A condição tinha que ser causada por algum elemento que faltava na dieta sulista. O seu caso era absolutamente irrefutável. Era hora de torná-lo público e aceitar os aplausos. Mas o que recebeu foi uma enxurrada de críticas violentas e amargas da população do sul.

“Se (o facto de que) era judeu, nova-iorquino e federalista desempenhou um papel na forma como ele foi tratado e repreendido ou se foi apenas por causa do que ele estava a dizer, é claro que nunca vamos saber”, observa Sharp.

Goldberger percebeu que nunca iria convencer os médicos de que a pelagra era causada por uma deficiência alimentar, a menos que encontrasse uma cura simples e barata.

Alguns anos depois…

Em 1923, Goldberger finalmente encontrou o que procurava — e a descoberta aconteceu de forma curiosa.
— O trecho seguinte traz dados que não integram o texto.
(** The outcome of a write of [m]. *)
Inductive write_outcome oq w (m : bytes) : SolidSyslogStoreWriteResult -> bs_world D P W -> Prop :=
| write_frozen w' : frozen w' -> sq_DeviceFailed (bw_BlockSequence w') = true -> write_outcome oq w m SOLIDSYSLOG_STORE_WRITE_NOT_RETAINED w'
| write_torn w' oq' has : frozen w' -> given_up w oq oq' has ->
    (forall q, oq' = Some q -> media (bw_Dev w') (max_size w) q \/ media (bw_Dev w') (max_size w) (q ++ [m])) ->
    write_outcome oq w m SOLIDSYSLOG_STORE_WRITE_NOT_RETAINED w'
| write_refused w' : now w' oq -> rs_HasReadRecord (bw_RecordStore w') = rs_HasReadRecord (bw_RecordStore w) -> policy_answer (sequence_part w) <> SOLIDSYSLOG_DISCARD_POLICY_OLDEST ->
    sq_MaxBlocks (bw_BlockSequence w) <= count w -> BlockSequence_BlockIsFull (bw_BlockSequence w) (rsize (P := P) (lenZ m)) = true ->
    write_outcome oq w m SOLIDSYSLOG_STORE_WRITE_NOT_RETAINED w'
| write_kept w' oq' : given_up w oq oq' (rs_HasReadRecord (bw_RecordStore w')) -> now w' (option_map (fun q => q ++ [m]) oq') ->
    write_outcome oq w m SOLIDSYSLOG_STORE_WRITE_KEPT w'
| write_lost w' oq' : given_up w oq oq' (rs_HasReadRecord (bw_RecordStore w')) -> now w' oq' -> write_outcome oq w m SOLIDSYSLOG_STORE_WRITE_LOST w'.

(** Ready to append the record of [m]. *)
Definition has_room w oq (m : bytes) : Prop :=
  now w oq /\ BlockSequence_BlockIsFull (bw_BlockSequence w) (rsize (P := P) (lenZ m)) = false.
Lemma has_room_open w oq m : has_room w oq m -> is_message m ->
  sq_WriteBlockCorrupt (bw_BlockSequence w) = false /\
  sq_WritePosition (bw_BlockSequence w) + rsize (P := P) (lenZ m) <= max_size w /\
  size_add (sq_WritePosition (bw_BlockSequence w)) (rsize (P := P) (lenZ m)) = sq_WritePosition (bw_BlockSequence w) + rsize (P := P) (lenZ m) /\
  exists b, block (bw_Dev w) (sq_WriteSequence (bw_BlockSequence w)) = Some b /\ sq_WritePosition (bw_BlockSequence w) = lenZ b.
Proof using HDS HPS.
  intros ([Hw Hs _] & Hf) Hm. apply orb_false_elim in Hf as [Hcl Hroom]. split; [exact Hcl |]. pose proof (message_rsize _ Hm) as Hn.
  assert (Hin : sq_WriteSequence (bw_BlockSequence w) ∈ run (sw_Self (sequence_part w))).
  { destruct (run_last _ (ok_run _ (so_sequence _ _ Hs))) as [front Ef]. rewrite Ef. apply elem_of_app. right. apply list_elem_of_here. }
  destruct (run_present _ _ (so_sequence _ _ Hs) Hin) as [_ Hp]. destruct (so_blocks _ _ Hs _ Hin) as [_ Hl].
  pose proof (sy_write _ (ok_synced _ (so_sequence _ _ Hs))) as Ew. unfold content_of in *. simpl in Hp, Hl, Ew.
  pose proof (sized_room _ (proj2 (so_size _ _ Hs))) as Hz. fold (max_size w) in Hl, Hroom.
  change (sq_MaxBlockSize (sw_Self (sequence_part w))) with (max_size w) in Hz. change RECORD_BUFFER_SIZE with 517 in Hn.
  destruct (block (bw_Dev w) (sq_WriteSequence (bw_BlockSequence w))) as [b |]; [| done]. simpl in Hl, Ew. pose proof (lenZ_nonneg b).
  apply Z.ltb_ge in Hroom. rewrite size_add_small in * by lia. split; [lia |]. split; [done |]. by exists b.
Qed.
(* ===== verification/FileBlockDevice.v ===== *)
(** A block device that keeps each block in a file of its own
    ([SolidSyslogFileBlockDevice.c]), over the file role ([SolidSyslogFile.c]), with
    the null objects of both roles ([SolidSyslogNullFile.c],
    [SolidSyslogNullBlockDevice.c]).  Over any file system that keeps the contract of
    [SolidSyslogFileDefinition.h] it is an instance of the [BlockDevice] interface,
    so the storage theorems hold of it. *)
From stdpp Require Import gmap.
From S2P Require Import Prelude Interfaces Utf8 Formatter Policies RecordStore BlockSequence BlockStore.

(** * Files *)

(** One file object over the file system [E] it works on.  A path is the text of a
    C string; [SolidSyslogFile_Read] gives the bytes it put in the caller's memory. *)
Class SolidSyslogFile (E : Type) := {
  SolidSyslogFile_Open : bytes -> ST E bool;
  SolidSyslogFile_Close : ST E unit;
  SolidSyslogFile_IsOpen : ST E bool;
  SolidSyslogFile_Read : Z -> ST E (bool * bytes);
  SolidSyslogFile_Write : bytes -> ST E bool;
  SolidSyslogFile_SeekTo : Z -> ST E unit;
  SolidSyslogFile_Size : ST E (bool * Z);
  SolidSyslogFile_Truncate : ST E unit;
  SolidSyslogFile_Exists : bytes -> ST E bool;
  SolidSyslogFile_Delete : bytes -> ST E bool
}.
Ele vinha a fazer experiências com cães, tentando que adquirissem pelagra ao fazê-los comer uma dieta sulista. O problema era que os cães não queriam comer aquela comida. Então ele acrescentou o que descreveu como um estimulante de apetite. Meses passaram-se, e os cães ainda estavam saudáveis.

Goldberger finalmente percebeu que o estimulante era o que estava a proteger os animais — era a resposta que ele vinha a procurar todos aqueles anos.

Não é animal, não é vegetal, não é mineral. É levedura. Em 1927, tinha finalmente chegado a hora de Goldberger.

Inundações tinham provocado outro surto de pelagra. E Goldberger levou levedura para os refugiados. Foi assombroso. Apenas algumas colheres de chá por dia eram suficientes para curá-los. Goldberger foi finalmente proclamado um herói.

Alguns anos depois, um químico finalmente isolou o fator de prevenção da pelagra na levedura. É uma vitamina chamada niacina.

O governo dos Estados Unidos ordenou que as fábricas fortificassem a farinha com niacina. Outros países seguiram o exemplo, e a pelagra logo tornou-se uma doença rara.

Agora sabemos que a niacina é essencial para uma pele saudável e para o bom funcionamento do sistema digestivo e nervoso.

Mas o que Goldberger realmente mostrou foi o forte vínculo entre a alimentação e a saúde. Há uma relação direta entre o que comemos e como vivemos com o que nos deixará doentes, e é exatamente isso que Joseph Goldberger queria que o mundo entendesse.